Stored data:
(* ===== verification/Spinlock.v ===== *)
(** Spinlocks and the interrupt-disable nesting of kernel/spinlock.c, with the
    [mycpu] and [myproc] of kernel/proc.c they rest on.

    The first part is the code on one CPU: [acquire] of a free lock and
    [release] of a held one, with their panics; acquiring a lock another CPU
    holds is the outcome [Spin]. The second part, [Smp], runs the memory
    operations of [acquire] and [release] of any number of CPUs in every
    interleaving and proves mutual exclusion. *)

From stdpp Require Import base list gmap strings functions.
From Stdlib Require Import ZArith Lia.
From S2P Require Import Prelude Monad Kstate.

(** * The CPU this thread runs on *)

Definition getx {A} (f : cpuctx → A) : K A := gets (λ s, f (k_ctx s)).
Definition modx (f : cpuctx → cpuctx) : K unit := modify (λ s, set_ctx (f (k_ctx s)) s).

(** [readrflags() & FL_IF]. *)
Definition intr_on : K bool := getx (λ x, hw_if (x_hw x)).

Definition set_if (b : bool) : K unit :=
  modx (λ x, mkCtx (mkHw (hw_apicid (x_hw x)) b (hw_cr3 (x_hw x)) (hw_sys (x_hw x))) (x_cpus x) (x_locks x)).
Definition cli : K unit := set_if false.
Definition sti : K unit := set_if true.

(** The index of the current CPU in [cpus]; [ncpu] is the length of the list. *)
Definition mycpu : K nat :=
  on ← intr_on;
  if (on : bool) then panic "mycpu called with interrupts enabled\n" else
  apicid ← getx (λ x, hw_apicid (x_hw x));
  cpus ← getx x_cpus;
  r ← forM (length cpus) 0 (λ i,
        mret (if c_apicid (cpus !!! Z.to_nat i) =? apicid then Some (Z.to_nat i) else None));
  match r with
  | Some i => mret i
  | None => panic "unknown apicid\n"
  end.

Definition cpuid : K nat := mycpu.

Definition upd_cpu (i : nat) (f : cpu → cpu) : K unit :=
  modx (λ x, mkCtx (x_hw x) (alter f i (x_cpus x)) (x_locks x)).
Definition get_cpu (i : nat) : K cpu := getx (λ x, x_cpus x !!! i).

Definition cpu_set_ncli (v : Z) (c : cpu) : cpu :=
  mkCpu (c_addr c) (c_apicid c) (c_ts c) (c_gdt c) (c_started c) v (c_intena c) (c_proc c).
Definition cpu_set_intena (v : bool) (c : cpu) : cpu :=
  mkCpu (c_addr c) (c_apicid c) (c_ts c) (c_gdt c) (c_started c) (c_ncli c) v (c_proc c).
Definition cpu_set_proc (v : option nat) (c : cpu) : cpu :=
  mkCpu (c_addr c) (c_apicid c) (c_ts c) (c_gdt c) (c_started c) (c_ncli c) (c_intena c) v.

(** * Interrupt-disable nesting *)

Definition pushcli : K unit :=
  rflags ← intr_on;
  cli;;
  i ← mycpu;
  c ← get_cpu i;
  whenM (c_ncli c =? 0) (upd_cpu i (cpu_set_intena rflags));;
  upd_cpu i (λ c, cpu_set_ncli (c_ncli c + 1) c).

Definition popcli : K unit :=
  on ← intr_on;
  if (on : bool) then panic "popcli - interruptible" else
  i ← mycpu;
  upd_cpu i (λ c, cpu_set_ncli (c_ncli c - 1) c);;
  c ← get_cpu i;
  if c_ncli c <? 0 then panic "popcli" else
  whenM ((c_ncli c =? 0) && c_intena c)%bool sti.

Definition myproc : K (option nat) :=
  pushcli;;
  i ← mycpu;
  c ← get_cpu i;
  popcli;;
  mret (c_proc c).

* * *

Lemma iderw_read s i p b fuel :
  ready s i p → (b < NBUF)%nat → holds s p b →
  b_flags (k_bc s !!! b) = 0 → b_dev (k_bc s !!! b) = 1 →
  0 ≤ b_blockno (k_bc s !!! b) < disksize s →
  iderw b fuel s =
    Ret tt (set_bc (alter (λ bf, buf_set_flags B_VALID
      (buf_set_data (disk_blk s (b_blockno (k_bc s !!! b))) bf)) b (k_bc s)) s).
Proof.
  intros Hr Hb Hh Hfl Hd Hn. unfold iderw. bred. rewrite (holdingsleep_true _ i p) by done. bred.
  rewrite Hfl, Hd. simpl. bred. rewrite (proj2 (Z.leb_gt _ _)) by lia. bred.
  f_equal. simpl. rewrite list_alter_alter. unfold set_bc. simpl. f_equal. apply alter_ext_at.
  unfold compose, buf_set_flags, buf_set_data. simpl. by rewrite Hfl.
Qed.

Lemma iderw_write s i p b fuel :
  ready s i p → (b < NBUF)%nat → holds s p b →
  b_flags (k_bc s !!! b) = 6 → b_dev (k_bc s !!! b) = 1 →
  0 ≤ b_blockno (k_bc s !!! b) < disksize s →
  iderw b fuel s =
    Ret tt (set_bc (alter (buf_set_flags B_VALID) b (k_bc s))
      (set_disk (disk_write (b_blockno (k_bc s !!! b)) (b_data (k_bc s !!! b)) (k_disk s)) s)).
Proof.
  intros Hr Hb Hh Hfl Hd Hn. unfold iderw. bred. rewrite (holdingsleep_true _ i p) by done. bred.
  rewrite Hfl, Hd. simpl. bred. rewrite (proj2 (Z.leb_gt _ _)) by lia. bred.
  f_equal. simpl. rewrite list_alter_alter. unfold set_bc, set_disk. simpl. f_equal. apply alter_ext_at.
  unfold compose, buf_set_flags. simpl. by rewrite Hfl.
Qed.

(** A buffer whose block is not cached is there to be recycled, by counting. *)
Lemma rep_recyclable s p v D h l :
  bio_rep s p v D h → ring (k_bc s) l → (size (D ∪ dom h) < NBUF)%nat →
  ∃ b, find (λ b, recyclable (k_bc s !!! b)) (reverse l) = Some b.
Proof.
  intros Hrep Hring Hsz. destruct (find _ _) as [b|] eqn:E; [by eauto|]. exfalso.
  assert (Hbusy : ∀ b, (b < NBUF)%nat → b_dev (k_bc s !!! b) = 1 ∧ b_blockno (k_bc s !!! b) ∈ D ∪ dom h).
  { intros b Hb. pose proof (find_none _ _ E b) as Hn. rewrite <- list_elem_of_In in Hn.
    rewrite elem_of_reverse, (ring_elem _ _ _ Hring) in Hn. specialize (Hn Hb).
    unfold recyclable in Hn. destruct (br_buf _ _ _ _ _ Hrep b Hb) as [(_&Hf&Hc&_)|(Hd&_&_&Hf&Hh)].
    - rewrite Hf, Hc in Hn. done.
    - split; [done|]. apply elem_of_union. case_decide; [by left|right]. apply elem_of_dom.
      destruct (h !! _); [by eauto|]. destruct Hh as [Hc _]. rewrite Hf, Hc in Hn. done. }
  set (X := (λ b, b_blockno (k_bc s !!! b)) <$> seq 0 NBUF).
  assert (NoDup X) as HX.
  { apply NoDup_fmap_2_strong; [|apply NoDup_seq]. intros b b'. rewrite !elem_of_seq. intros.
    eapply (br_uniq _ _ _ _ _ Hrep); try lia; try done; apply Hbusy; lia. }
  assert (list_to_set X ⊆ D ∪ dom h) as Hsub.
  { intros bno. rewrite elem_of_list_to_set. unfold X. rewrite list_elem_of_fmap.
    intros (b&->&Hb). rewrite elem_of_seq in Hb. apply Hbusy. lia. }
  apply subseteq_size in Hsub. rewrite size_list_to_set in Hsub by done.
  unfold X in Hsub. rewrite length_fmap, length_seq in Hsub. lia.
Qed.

* _What needs to be done_: Every line that contains the string "Hsub" should be copied from the entries.

* _Reply_:
  assert (list_to_set X ⊆ D ∪ dom h) as Hsub.
  apply subseteq_size in Hsub. rewrite size_list_to_set in Hsub by done.
  unfold X in Hsub. rewrite length_fmap, length_seq in Hsub. lia.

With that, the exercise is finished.